On November 4, 2010, the charges against Sony were dismissed in district court. The court’s judgment as to whether Sony’s technology infringed Thorner’s patent was determined by its construction of the phrase “attached to said pad.” After conducting Markman hearings over the disputed claim phrase, Chief Judge Garrett Brown of the New Jersey District Court dismissed all of Thorner’s patent claims against Sony without prejudice. The judge noted that he was dismissing the claims without prejudice in light of Thorner’s specific objection to the district court’s construction of “attached to said pad.” The parties also agreed to a stipulation of dismissal without prejudice, and Sony acknowledged that dismissal of the claims would not prejudice Thorner’s ability to assert those claims in the future, in this same case. The court noted that if the Federal Circuit reverses its construction of “attached to said pad” or applies a different construction, the parties may reassert all claims and issues on remand.
The dust has long settled on the Sony/Immersion haptic feedback suit, right?
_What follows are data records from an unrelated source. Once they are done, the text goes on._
(** The bytes the UDP builder leaves before length and checksum are set. *)
Lemma udp_layout (buffer payload : list Z) (sp dp : Z) :
  (8 <= length buffer)%nat ->
  let n := Nat.min (length payload) (length buffer - 8) in
  let b := (udp_write_payload (mkUdpBuilder (udp_set_dst_port (udp_set_src_port buffer sp) dp) 0) payload).2 in
  ub_len b = n /\ length (ub_buffer b) = length buffer /\
  exists x y z w rest, ub_buffer b = to_be16 sp ++ to_be16 dp ++ x :: y :: z :: w :: take n payload ++ rest.
Proof.
  intros H8 n b. destruct buffer as [|b0 [|b1 [|b2 [|b3 [|b4 [|b5 [|b6 [|b7 rest]]]]]]]]; cbn in H8; try lia. clear H8.
  assert (E0 : udp_set_dst_port (udp_set_src_port (b0 :: b1 :: b2 :: b3 :: b4 :: b5 :: b6 :: b7 :: rest) sp) dp =
               to_be16 sp ++ to_be16 dp ++ b4 :: b5 :: b6 :: b7 :: rest) by reflexivity.
  assert (Hn : n = Nat.min (length payload) (length rest)) by (unfold n; cbn; lia).
  assert (E1 : Nat.min (length payload) (length (to_be16 sp ++ to_be16 dp ++ b4 :: b5 :: b6 :: b7 :: rest) - UDP_SIZE) = n) by (rewrite Hn; cbn; lia).
  unfold b, udp_write_payload. cbn [ub_buffer]. rewrite E0, E1. cbn [snd ub_len ub_buffer]. split; [done|].
  assert (Eb : put (to_be16 sp ++ to_be16 dp ++ b4 :: b5 :: b6 :: b7 :: rest) UDP_SIZE (take n payload) =
               to_be16 sp ++ to_be16 dp ++ b4 :: b5 :: b6 :: b7 :: take n payload ++ drop n rest).
  { unfold put. rewrite length_take, Nat.min_l by lia. reflexivity. }
  split; [|by exists b4, b5, b6, b7, (drop n rest)]. rewrite Eb. cbn. rewrite length_app, length_take, length_drop. lia.
Qed.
Not quite. According to a complaint filed in Thorner v. Sony Computer Entertainment America, Inc., Case No. 09-01894 (NJ filed April 21, 2009), and amended recently, a witness from that case claims he was tricked into cooperating and signing away his own patent rights for a fraction of their worth.
According to the complaint, Craig Thorner was an engineer who held several patents that were also directed to haptic feedback technology, similar to those asserted by Immersion against Sony, and his patents were part of Sony’s after-trial attempt to invalidate Immersion’s patents.
The complaint alleges that days after the verdict against Sony, Thorner was contacted by another company that had also been targeted by Immersion. This other company, Performance Designed Products LLC (PDP), was a game distribution company, and (according to the complaint) needed Thorner’s help.
Thorner claims that in working with PDP, he ended up negotiating with them to license his own patents to them, and that in that negotiation process he sought help from the same attorneys that represented Sony. According to the complaint, those attorneys helped him with the license, and they encouraged him to accept terms that were less than favorable to Thorner (including a provision that could grant a patent license to Sony, and another one accepting royalty payments that were much less than he had originally sought).
Thorner now alleges that all that time, those attorneys were actually helping Sony get a better deal out of him, and that Sony and PDP were actually working together to get that deal. He has sued them for legal malpractice, and has sued Sony for infringement of his patents.